There was something very like wistfulness in his voice.
“No,” she said, and she smiled. “My duke.”
He got off the bed then, picked up one of the keys he had dropped onto the dressing table, unlocked the dressing room door, and went inside. He came back a few moments later, a small towel in his hand. He locked the door again and got back into bed, drew the upper sheet and one blanket over them, and slid an arm beneath her shoulders to turn her onto her side facing him. He slipped the towel between her thighs, spread it, and held it gently against her before removing his hand and leaving the towel where it was. It felt soothing. He arranged the covers over them and drew her closer. Within moments he was asleep.
How could he possibly sleep? But she supposed it had not been nearly as momentous for him as it had been for her. She did not want to think of other women, but she did not doubt there had been many. He was thirty-one years old, and he did not seem like the sort of man who would deny himself anything he wanted. The thought did not trouble her, she realized. Not as it applied to the past, at least.
She had hardly slept last night. Indeed, she would have believed she had not slept at all if she had not kept waking from bizarre dreams. She had been up well before dawn. She had been in Hyde Park with Elizabeth before there was full daylight by which to see. She had lived through all the terror and strangeness of that duel. Then she had returned home and, instead of dropping back into bed, had had an early breakfast with Elizabeth and then written a long letter to Joel. After that there had been her wedding and then the visit of her family and now the consummation of her marriage. Could all that possibly have happened within so short a time?
Exhaustion hit her rather like a soft mallet to the head. And also the knowledge that she was warm and comfortable, that her body was against his, that the soft sound of his breathing was both soothing and lulling, that she was . . . happy.
She slept.
Twenty
“It is good to have you home again, Lizzie,” Alexander said at dinner that evening. “I have missed you. Mama has too.”
“It does feel good,” she admitted, “though I enjoyed my weeks with Anna. I like her exceedingly well.”
Their mother was regarding Alexander with slightly troubled eyes. “Do you mind dreadfully, Alex, that she has married Avery?” she asked. “You more or less offered for her yourself yesterday, and I believe she might have been persuaded to accept if he had not been there.”
“No,” he said, picking up his glass of wine and leaning back in his chair. “I do not mind, Mama. Netherby saved me from the temptation to persuade Anastasia to take the easy way out of both our problems.”
“But you are a little sad anyway?” she asked.
“Maybe a little,” he admitted after hesitating for a moment. “But only for a despicable reason. I could have restored Brambledean to prosperity without having to cudgel my brains further over how it is to be done.”
“You do yourself an injustice,” she said. “You would have been good to Anastasia too. I know you better than to believe you would have cared only for the money and not for the bride who brought it to you.”

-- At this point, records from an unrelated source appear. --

Lemma handle_function_call_messages messages name arguments log :
  let h := handle_function_call messages name arguments log in
  (exists e, hf_raised h = Some e /\
             hf_messages h = messages ++ [assistant_function_call name arguments]) \/
  (exists result,
     hf_raised h = None /\
     hf_messages h = messages ++ [assistant_function_call name arguments;
                                  function_message result name]).
Proof.
  unfold handle_function_call. cbn zeta.
  destruct (json_loads arguments) as [v|]; [|left; by eauto].
  destruct (get_function name) as [e|f]; [left; by eauto|].
  destruct v as [| | | | | |kw]; try (left; by eauto).
  destruct (f kw) as [e|result]; cbn; [left; by eauto|].
  right. exists result. by rewrite <- app_assoc.
Qed.

Lemma open_stream_messages model temperature top_p messages functions p res messages' p' :
  backend <> AnthropicClient ->
  open_stream model temperature top_p messages functions p = (res, messages', p') ->
  messages' = messages.
Proof.
  intros Hb. unfold open_stream, completion.
  destruct (call_kwargs _ _); [by intros [= _ <- _]|].
  destruct backend; try done; cbn; destruct (call_interrupted _);
    by intros [= _ <- _].
Qed.

Lemma transcript_grows_taking fuel caching c model temperature top_p messages
    functions p :
  backend <> AnthropicClient ->
  exists added,
    transcript (get_completion_taking fuel caching c model temperature top_p
                  messages functions p) = messages ++ added /\
    Forall (fun m => turn_message m = true) added.
Proof.
  intros Hb.
  revert caching c model temperature top_p messages functions p.
  induction fuel as [|fuel IH]; intros caching c model temperature top_p messages
    functions p; cbn [get_completion_taking].
  { exists []. by rewrite app_nil_r. }
  destruct (decide (c = Some 0)) as [->|Hc].
  { exists []. by rewrite app_nil_r. }
  assert (Hbody : exists added,
             transcript (get_completion_body (get_completion_taking fuel) c model
                           temperature top_p messages functions p)
             = messages ++ added /\
             Forall (fun m => turn_message m = true) added).
  { unfold get_completion_body.
    destruct (open_stream _ _ _ _ _ _) as [[res messages'] p'] eqn:Hopen.
    apply open_stream_messages in Hopen as ->; [|done].
    destruct res as [e|[id response]]; cbn.
    { exists []. by rewrite app_nil_r. }
    unfold consume. cbn zeta.
    destruct (leaves c _); cbn; [exists []; by rewrite app_nil_r|].
    destruct (scan _ _ _ _) as [out|out|e out|out name arguments];
      cbn; try (exists []; by rewrite app_nil_r).
    destruct (leaves _ _) as [taken|]; cbn.
    { exists [assistant_function_call name arguments]. split; [done|].
      by repeat constructor. }
    destruct (handle_function_call_messages messages name arguments (dispatched p'))
      as [(e & -> & ->)|(result & -> & ->)]; cbn.
    { exists [assistant_function_call name arguments].
      destruct e; cbn; (split; [done|]); by repeat constructor. }
    match goal with
    | |- context [get_completion_taking fuel ?a ?b ?c ?d ?e ?f ?g ?q] =>
        destruct (IH a b c d e f g q) as (added & Hadded & Hturn);
        set (r := get_completion_taking fuel a b c d e f g q) in *
    end.
    exists ([assistant_function_call name arguments;
             function_message result name] ++ added).
    split; [|cbn; by repeat constructor].
    assert (Ht : transcript r
                 = messages ++ [assistant_function_call name arguments;
                                function_message result name] ++ added)
      by (by rewrite Hadded, <- app_assoc).
    destruct (ended r) as [| |e| |]; cbn; try exact Ht. by destruct e. }
  assert (Hcache : exists added,
             transcript (cache (get_completion_body (get_completion_taking fuel))
                           caching c model temperature top_p messages functions p)
             = messages ++ added /\
             Forall (fun m => turn_message m = true) added).
  { unfold cache. destruct caching; [|exact Hbody].
    destruct (cache_get _ _); cbn.
    { destruct (leaves c _); cbn; exists []; by rewrite app_nil_r. }
    destruct (returned _); cbn; exact Hbody. }
  by destruct c as [[|n]|].
Qed.
(** * Semantic highlighting of clangd: classifier, token collector, line
    diff and wire encoder.

    Shallow embedding of clang-tools-extra/clangd/SemanticHighlighting.cpp.
    C++ [int] values are integers of [Z] whose range is stated where it
    matters, [llvm::Optional] is [option], [ArrayRef] and [std::vector]
    are lists, and an iterator into an [ArrayRef] is the suffix of the
    list that starts at it. *)

From Stdlib Require Import String Ascii.
From Stdlib Require Import ZArith List Bool Lia.
From Stdlib Require Import Sorting.Sorted Sorting.Permutation.
From Equations Require Import Equations.
Import ListNotations.
Local Open Scope Z_scope.

Set Implicit Arguments.

(* ===================================================================== *)
(** ** Protocol types *)
(* ===================================================================== *)

(** Modelled from the spec: [Position] and [Range] are declared in
    Protocol.h, outside this file.  Both are
    compared with [std::tie], that is lexicographically: a position by
    (line, character), a range by (start, end).  The fields are C++
    [int]s holding zero-based editor coordinates. *)
Module Protocol.

Definition INT_MAX : Z := 2147483647.

Record Position := mkPosition { line : Z; character : Z }.

Record Range := mkRange { start : Position; end_ : Position }.

Definition Position_eqb (L R : Position) : bool :=
  (line L =? line R) && (character L =? character R).

(** [std::tie(a1, b1) < std::tie(a2, b2)] on a pair. *)
Definition tie_ltb {A B} (ltA : A -> A -> bool) (ltB : B -> B -> bool)
    (a1 : A) (b1 : B) (a2 : A) (b2 : B) : bool :=
  ltA a1 a2 || (negb (ltA a2 a1) && ltB b1 b2).

Definition Position_ltb (L R : Position) : bool :=
  tie_ltb Z.ltb Z.ltb (line L) (character L) (line R) (character R).

Definition Range_eqb (L R : Range) : bool :=
  Position_eqb (start L) (start R) && Position_eqb (end_ L) (end_ R).

Definition Range_ltb (L R : Range) : bool :=
  tie_ltb Position_ltb Position_ltb (start L) (end_ L) (start R) (end_ R).

End Protocol.
Import Protocol.

(* ===================================================================== *)
(** ** Highlighting kinds and tokens *)
(* ===================================================================== *)

(** Modelled from the spec: the enumeration [HighlightingKind] lives in
    SemanticHighlighting.h; its enumerators are listed in declaration
    order, which fixes the ordinal [static_cast<int>(Kind)]. *)
Inductive HighlightingKind : Type :=
| Variable_ | LocalVariable | Parameter_ | Function_ | Method | StaticMethod
| Field | StaticField | Class_ | Enum | EnumConstant | Typedef
| DependentType | DependentName | Namespace | TemplateParameter
| Primitive | Macro.
Lemma streamChat_quiet_run (messages : list ChatMessage) onChunk (r0 : Run W)
    fragments term w1 :
  (∀ chunk w0, (onChunk chunk w0).1 = None) →
  model_stream (convertToLangChainMessages messages) (world r0)
  = ((fragments, term), w1) →
  ∃ w2,
    streamChat messages onChunk r0
    = (inr tt,
       {| world := w2;
          calls := calls r0 ++ [StreamCall (convertToLangChainMessages messages)];
          delivered := delivered r0 ++ flat_map forwarded_direct fragments
                       ++ match term with
                          | Some error => [error_chunk (Js.message_or_String error)]
                          | None => []
                          end;
          queue := queue r0; closed := closed r0 |}).
Proof.
  intros Hquiet Hstream.
  assert (∀ chunk (r : Run W), ∃ w',
            call_back onChunk chunk r
            = (inr tt,
               {| world := w'; calls := calls r; delivered := delivered r ++ [chunk];
                  queue := queue r; closed := closed r |})) as Hcb.
  { intros chunk r. unfold call_back. specialize (Hquiet chunk (world r)).
    destruct (onChunk chunk (world r)) as [[e|] w']; [done|]. by exists w'. }
  assert (∀ chunk (r : Run W), ∃ w',
            streamChat_body onChunk chunk r
            = (inr tt,
               {| world := w'; calls := calls r;
                  delivered := delivered r ++ forwarded_direct chunk;
                  queue := queue r; closed := closed r |})) as Hbody.
  { intros chunk r. unfold streamChat_body, forwarded_direct.
    assert ((inr tt, r) =
            (inr tt : Js.Thrown + unit,
             {| world := world r; calls := calls r;
                delivered := delivered r ++ [];
                queue := queue r; closed := closed r |})) as Hnone.
    { destruct r; simpl. by rewrite app_nil_r. }
    destruct (fragment_content chunk) as [text|];
      [|exists (world r); by rewrite <-Hnone].
    destruct (Js.truthy text); [|exists (world r); by rewrite <-Hnone].
    destruct (Hcb (content_chunk text) r) as [w1' Hfirst].
    rewrite (bind_inr _ _ _ _ _ Hfirst).
    destruct (Js.truthy_opt (thinkingContent chunk)); [|by exists w1'].
    match goal with
    | |- context [call_back onChunk ?c ?r1] =>
        destruct (Hcb c r1) as [w2' ->]
    end.
    exists w2'. simpl. by rewrite <-(assoc_L (++)). }
  assert (∀ frs (r : Run W), ∃ w',
            for_of frs (streamChat_body onChunk) r
            = (inr tt,
               {| world := w'; calls := calls r;
                  delivered := delivered r ++ flat_map forwarded_direct frs;
                  queue := queue r; closed := closed r |})) as Hloop.
  { induction frs as [|f frs IH]; intros r.
    - exists (world r). destruct r; simpl. by rewrite app_nil_r.
    - simpl. destruct (Hbody f r) as [w1' Hrun1].
      rewrite (bind_inr _ _ _ _ _ Hrun1).
      match goal with
      | |- context [for_of frs _ ?r1] => destruct (IH r1) as [w2' ->]
      end.
      exists w2'. simpl. by rewrite (assoc_L (++)). }
  unfold streamChat.
  set (history := convertToLangChainMessages messages) in *.
  assert (stream history r0
          = (inr (fragments, term),
             {| world := w1; calls := calls r0 ++ [StreamCall history];
                delivered := delivered r0;
                queue := queue r0; closed := closed r0 |})) as Hrun.
  { unfold stream, bind, record_call, on_world. simpl. by rewrite Hstream. }
  match type of Hrun with
  | _ = (_, ?r1) => destruct (Hloop fragments r1) as [w2 Hfor]
  end.
  simpl in Hfor.
  destruct term as [error|].
  - assert ((let! s := stream history in
             for_await s (streamChat_body onChunk)) r0
            = (inl error,
               {| world := w2; calls := calls r0 ++ [StreamCall history];
                  delivered := delivered r0 ++ flat_map forwarded_direct fragments;
                  queue := queue r0; closed := closed r0 |})) as Htry.
    { rewrite (bind_inr _ _ _ _ _ Hrun). unfold for_await.
      by rewrite (bind_inr _ _ _ _ _ Hfor). }
    rewrite (try_catch_inl _ _ _ _ _ Htry).
    match goal with
    | |- context [call_back onChunk ?c ?r2] =>
        destruct (Hcb c r2) as [w3 ->]
    end.
    exists w3. simpl. by rewrite <-(assoc_L (++)).
  - exists w2. rewrite app_nil_r. apply try_catch_inr.
    rewrite (bind_inr _ _ _ _ _ Hrun). unfold for_await.
    by rewrite (bind_inr _ _ _ _ _ Hfor).
Qed.

(** X5.  With a callback that does not throw, [streamChat] does not throw
    either: it calls the model once, streaming, hands over the content and
    thinking chunks of all the fragments in order and, when the stream
    ended with an exception, one last error chunk with the error's message
    (the text of [String] for a value that is no [Error]); it never calls
    [model.invoke] nor a tool. *)
Theorem streamChat_quiet_callback (messages : list ChatMessage) onChunk (w : W)
    fragments term w1 :
  (∀ chunk w0, (onChunk chunk w0).1 = None) →
  model_stream (convertToLangChainMessages messages) w = ((fragments, term), w1) →
  ∃ w2,
    streamChat messages onChunk (fresh w)
    = (inr tt,
       {| world := w2;
          calls := [StreamCall (convertToLangChainMessages messages)];
          delivered := flat_map forwarded_direct fragments
                       ++ match term with
                          | Some error => [error_chunk (Js.message_or_String error)]
                          | None => []
                          end;
          queue := []; closed := false |}).
Proof.
  intros Hquiet Hstream.
  destruct (streamChat_quiet_run messages onChunk (fresh w) fragments term w1)
    as [w2 Hrun]; [done | done |].
  exists w2. by rewrite Hrun.
Qed.
(* ===== verification/EPath.v ===== *)
(** * [cip/cipepath.c] and [cip/cipelectronickey.c]

    The segment bytes of an EPATH: classification, the setters that build a
    segment byte, logical values, electronic keys, and path comparison.  A path
    pointer is the list of the bytes from it on; a setter returns the updated
    bytes.  [OPENER_ASSERT] failures are [None]. *)

From S2P Require Import Prelude EndianConv.

(** ** Enumerations of [cipepath.h] *)

Inductive SegmentType :=
| kSegmentTypePortSegment | kSegmentTypeLogicalSegment | kSegmentTypeNetworkSegment
| kSegmentTypeSymbolicSegment | kSegmentTypeDataSegment
| kSegmentTypeDataTypeConstructed | kSegmentTypeDataTypeElementary
| kSegmentTypeReserved | kSegmentTypeInvalid.

Inductive LogicalSegmentLogicalType :=
| kLogicalSegmentLogicalTypeClassId | kLogicalSegmentLogicalTypeInstanceId
| kLogicalSegmentLogicalTypeMemberId | kLogicalSegmentLogicalTypeConnectionPoint
| kLogicalSegmentLogicalTypeAttributeId | kLogicalSegmentLogicalTypeSpecial
| kLogicalSegmentLogicalTypeServiceId | kLogicalSegmentLogicalTypeExtendedLogical
| kLogicalSegmentLogicalTypeInvalid.

Inductive LogicalSegmentExtendedLogicalType :=
| kLogicalSegmentExtendedLogicalTypeReserved
| kLogicalSegmentExtendedLogicalTypeArrayIndex
| kLogicalSegmentExtendedLogicalTypeIndirectArrayIndex
| kLogicalSegmentExtendedLogicalTypeBitIndex
| kLogicalSegmentExtendedLogicalTypeIndirectBitIndex
| kLogicalSegmentExtendedLogicalTypeStructureMemberNumber
| kLogicalSegmentExtendedLogicalTypeStructureMemberHandle
| kLogicalSegmentExtendedLogicalTypeInvalid.

Inductive LogicalSegmentLogicalFormat :=
| kLogicalSegmentLogicalFormatEightBit | kLogicalSegmentLogicalFormatSixteenBit
| kLogicalSegmentLogicalFormatThirtyTwoBit | kLogicalSegmentLogicalFormatInvalid.

Inductive LogicalSegmentSpecialTypeLogicalFormat :=
| kLogicalSegmentSpecialTypeLogicalFormatReserved
| kLogicalSegmentSpecialTypeLogicalFormatElectronicKey.

Inductive ElectronicKeySegmentFormat :=
| kElectronicKeySegmentFormatReserved | kElectronicKeySegmentFormatKeyFormat4.

Inductive NetworkSegmentSubtype :=
| kNetworkSegmentSubtypeReserved | kNetworkSegmentSubtypeScheduleSegment
| kNetworkSegmentSubtypeFixedTagSegment
| kNetworkSegmentSubtypeProductionInhibitTimeInMilliseconds
| kNetworkSegmentSubtypeSafetySegment
| kNetworkSegmentSubtypeProductionInhibitTimeInMicroseconds
| kNetworkSegmentSubtypeExtendedNetworkSegment.

Inductive DataSegmentSubtype :=
| kDataSegmentSubtypeReserved | kDataSegmentSubtypeSimpleData
| kDataSegmentSubtypeANSIExtendedSymbol.

Inductive SymbolicSegmentFormat :=
| kSymbolicSegmentFormatASCII | kSymbolicSegmentFormatExtendedString.

Inductive SymbolicSegmentExtendedFormat :=
| kSymbolicSegmentExtendedFormatDoubleByteChars
| kSymbolicSegmentExtendedFormatTripleByteChars
| kSymbolicSegmentExtendedFormatNumericSymbolUSINT
| kSymbolicSegmentExtendedFormatNumericSymbolUINT
| kSymbolicSegmentExtendedFormatNumericSymbolUDINT
| kSymbolicSegmentExtendedFormatReserved.

#[export] Instance SegmentType_eqdec : EqDecision SegmentType.
Proof. solve_decision. Defined.
#[export] Instance LogicalType_eqdec : EqDecision LogicalSegmentLogicalType.
Proof. solve_decision. Defined.
#[export] Instance SpecialFormat_eqdec : EqDecision LogicalSegmentSpecialTypeLogicalFormat.
Proof. solve_decision. Defined.
#[export] Instance KeyFormat_eqdec : EqDecision ElectronicKeySegmentFormat.
Proof. solve_decision. Defined.
#[export] Instance NetworkSubtype_eqdec : EqDecision NetworkSegmentSubtype.
Proof. solve_decision. Defined.
#[export] Instance DataSubtype_eqdec : EqDecision DataSegmentSubtype.
Proof. solve_decision. Defined.
#[export] Instance SymbolicFormat_eqdec : EqDecision SymbolicSegmentFormat.
Proof. solve_decision. Defined.

(** ** Segment type *)

Definition segment_type_of (byte : Z) : SegmentType :=
  let segment_type := byte .& 0xE0 in
  if segment_type =? 0x00 then kSegmentTypePortSegment
  else if segment_type =? 0x20 then kSegmentTypeLogicalSegment
  else if segment_type =? 0x40 then kSegmentTypeNetworkSegment
  else if segment_type =? 0x60 then kSegmentTypeSymbolicSegment
  else if segment_type =? 0x80 then kSegmentTypeDataSegment
  else if segment_type =? 0xA0 then kSegmentTypeDataTypeConstructed
  else if segment_type =? 0xC0 then kSegmentTypeDataTypeElementary
  else if segment_type =? 0xE0 then kSegmentTypeReserved
  else kSegmentTypeInvalid.

Definition GetPathSegmentType (cip_path : list Z) : option SegmentType :=
  b ← load cip_path 0; Some (segment_type_of b).

(** [*cip_path = b] *)
Definition store_first (b : Z) (cip_path : list Z) : option (list Z) :=
  match cip_path with [] => None | _ :: p => Some (b :: p) end.

Definition SetPathSegmentType (t : SegmentType) (cip_path : list Z)
  : option (list Z) :=
  match t with
  | kSegmentTypePortSegment => store_first 0x00 cip_path
  | kSegmentTypeLogicalSegment => store_first 0x20 cip_path
  | kSegmentTypeNetworkSegment => store_first 0x40 cip_path
  | kSegmentTypeSymbolicSegment => store_first 0x60 cip_path
  | kSegmentTypeDataSegment => store_first 0x80 cip_path
  | kSegmentTypeDataTypeConstructed => store_first 0xA0 cip_path
  | kSegmentTypeDataTypeElementary => store_first 0xC0 cip_path
  | kSegmentTypeReserved => store_first 0xE0 cip_path
  | kSegmentTypeInvalid => None
  end.

(** ** Port segments *)

Definition kPortSegmentExtendedPort : Z := 15.

Definition GetPathPortSegmentExtendedLinkAddressSizeBit (cip_path : list Z)
  : option bool :=
  b ← load cip_path 0; Some (0x10 =? b .& 0x10).

Definition GetPathPortSegmentPortIdentifier (cip_path : list Z) : option Z :=
  b ← load cip_path 0;
  let port_identifier := b .& 0x0F in
  t ← GetPathSegmentType cip_path;
  assert! bool_decide (kSegmentTypePortSegment = t);
  assert! negb (port_identifier =? 0);
  Some port_identifier.

Definition or_first (v : Z) (cip_path : list Z) : option (list Z) :=
  b ← load cip_path 0; store_first (u8 (b .| v)) cip_path.

Definition SetPathPortSegmentPortIdentifier (port_identifier : Z)
    (cip_path : list Z) : option (list Z) :=
  assert! (port_identifier <? 16);
  or_first port_identifier cip_path.

Definition GetPathPortSegmentLinkAddressSize (cip_path : list Z) : option Z :=
  x ← GetPathPortSegmentExtendedLinkAddressSizeBit cip_path;
  assert! x;
  load cip_path 1.

Definition extended_port_position (cip_path : list Z) : option nat :=
  x ← GetPathPortSegmentExtendedLinkAddressSizeBit cip_path;
  Some (if x : bool then 2%nat else 1%nat).

Definition GetPathPortSegmentExtendedPortNumber (cip_path : list Z) : option Z :=
  id ← GetPathPortSegmentPortIdentifier cip_path;
  assert! (kPortSegmentExtendedPort =? id);
  pos ← extended_port_position cip_path;
  b0 ← load cip_path pos; b1 ← load cip_path (pos + 1);
  Some (b0 + (b1 ≪ 8)).

Definition SetPathPortSegmentExtendedPortIdentifier (id : Z) (cip_path : list Z)
  : option (list Z) :=
  p ← SetPathPortSegmentPortIdentifier kPortSegmentExtendedPort cip_path;
  pos ← extended_port_position p;
  p ← write_bytes p (Z.of_nat pos) [u8 (id .& 0x00FF)];
  write_bytes p (Z.of_nat pos + 1) [u8 ((id .& 0xFF00) ≫ 8)].

(** ** Logical segments *)

Definition logical_type_of (byte : Z) : LogicalSegmentLogicalType :=
  let logical_type := byte .& 0x1C in
  if logical_type =? 0x00 then kLogicalSegmentLogicalTypeClassId
  else if logical_type =? 0x04 then kLogicalSegmentLogicalTypeInstanceId
  else if logical_type =? 0x08 then kLogicalSegmentLogicalTypeMemberId
  else if logical_type =? 0x0C then kLogicalSegmentLogicalTypeConnectionPoint
  else if logical_type =? 0x10 then kLogicalSegmentLogicalTypeAttributeId
  else if logical_type =? 0x14 then kLogicalSegmentLogicalTypeSpecial
  else if logical_type =? 0x18 then kLogicalSegmentLogicalTypeServiceId
  else if logical_type =? 0x1C then kLogicalSegmentLogicalTypeExtendedLogical
  else kLogicalSegmentLogicalTypeInvalid.

Definition assert_logical (cip_path : list Z) : option unit :=
  t ← GetPathSegmentType cip_path;
  assert! bool_decide (kSegmentTypeLogicalSegment = t); Some tt.

Definition GetPathLogicalSegmentLogicalType (cip_path : list Z)
  : option LogicalSegmentLogicalType :=
  _ ← assert_logical cip_path;
  b ← load cip_path 0; Some (logical_type_of b).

“I am going to have to marry for money anyway,” he said. “I have come to that conclusion. Brambledean cannot recover from years of neglect as Riddings Park did, just with some hard work and careful economies. But I have the title and dilapidated property to offer a rich wife in return.”
“Ah,” she said, reaching out to pat his free hand on the table. “I did not expect ever to hear you bitter or cynical, Alex. It hurts my heart.”